Material provided:
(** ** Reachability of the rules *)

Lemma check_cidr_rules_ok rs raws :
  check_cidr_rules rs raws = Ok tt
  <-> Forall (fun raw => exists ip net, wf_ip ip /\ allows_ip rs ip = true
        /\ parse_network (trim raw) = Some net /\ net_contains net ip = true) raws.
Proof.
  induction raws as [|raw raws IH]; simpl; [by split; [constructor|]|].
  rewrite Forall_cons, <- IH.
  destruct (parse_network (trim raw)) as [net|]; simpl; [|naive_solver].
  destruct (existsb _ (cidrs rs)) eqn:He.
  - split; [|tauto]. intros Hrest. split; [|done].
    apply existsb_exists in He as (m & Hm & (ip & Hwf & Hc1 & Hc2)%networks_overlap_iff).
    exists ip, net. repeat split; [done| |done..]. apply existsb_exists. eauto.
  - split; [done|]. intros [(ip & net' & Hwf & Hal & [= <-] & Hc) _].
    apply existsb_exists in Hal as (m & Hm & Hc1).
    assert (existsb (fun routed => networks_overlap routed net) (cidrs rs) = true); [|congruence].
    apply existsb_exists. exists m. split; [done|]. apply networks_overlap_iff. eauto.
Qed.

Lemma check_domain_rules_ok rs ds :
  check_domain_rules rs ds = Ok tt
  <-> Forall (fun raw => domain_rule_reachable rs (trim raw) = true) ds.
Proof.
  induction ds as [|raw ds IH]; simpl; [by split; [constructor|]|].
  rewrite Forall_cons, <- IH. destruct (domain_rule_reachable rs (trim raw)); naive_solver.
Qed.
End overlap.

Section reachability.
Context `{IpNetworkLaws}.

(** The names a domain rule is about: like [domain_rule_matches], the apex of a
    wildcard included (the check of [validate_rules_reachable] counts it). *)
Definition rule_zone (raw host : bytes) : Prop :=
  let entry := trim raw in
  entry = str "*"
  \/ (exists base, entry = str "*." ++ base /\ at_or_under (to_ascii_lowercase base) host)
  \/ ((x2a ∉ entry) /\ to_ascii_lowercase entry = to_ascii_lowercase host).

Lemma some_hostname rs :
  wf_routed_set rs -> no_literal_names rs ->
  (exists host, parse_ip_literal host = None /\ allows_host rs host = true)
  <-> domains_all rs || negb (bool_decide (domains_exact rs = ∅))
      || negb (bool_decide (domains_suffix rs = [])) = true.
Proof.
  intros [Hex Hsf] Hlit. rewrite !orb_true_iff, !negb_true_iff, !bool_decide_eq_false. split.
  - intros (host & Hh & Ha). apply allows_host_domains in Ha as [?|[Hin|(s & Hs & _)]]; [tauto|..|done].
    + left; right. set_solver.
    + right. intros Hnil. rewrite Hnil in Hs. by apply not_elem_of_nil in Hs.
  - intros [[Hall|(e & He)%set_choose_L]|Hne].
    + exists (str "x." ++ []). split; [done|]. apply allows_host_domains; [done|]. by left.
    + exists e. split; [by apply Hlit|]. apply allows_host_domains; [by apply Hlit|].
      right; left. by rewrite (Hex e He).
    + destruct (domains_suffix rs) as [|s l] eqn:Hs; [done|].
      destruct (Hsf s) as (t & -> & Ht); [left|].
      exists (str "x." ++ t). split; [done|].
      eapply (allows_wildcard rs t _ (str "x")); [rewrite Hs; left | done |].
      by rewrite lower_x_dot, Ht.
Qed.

Aim of the exercise: Repeat exactly the lines above from the one with "check_domain_rules rs ds = Ok tt" up to and including the one with "End overlap.". No other line belongs in the reply.

Output for this exercise:
  check_domain_rules rs ds = Ok tt
  <-> Forall (fun raw => domain_rule_reachable rs (trim raw) = true) ds.
Proof.
  induction ds as [|raw ds IH]; simpl; [by split; [constructor|]|].
  rewrite Forall_cons, <- IH. destruct (domain_rule_reachable rs (trim raw)); naive_solver.
Qed.
End overlap.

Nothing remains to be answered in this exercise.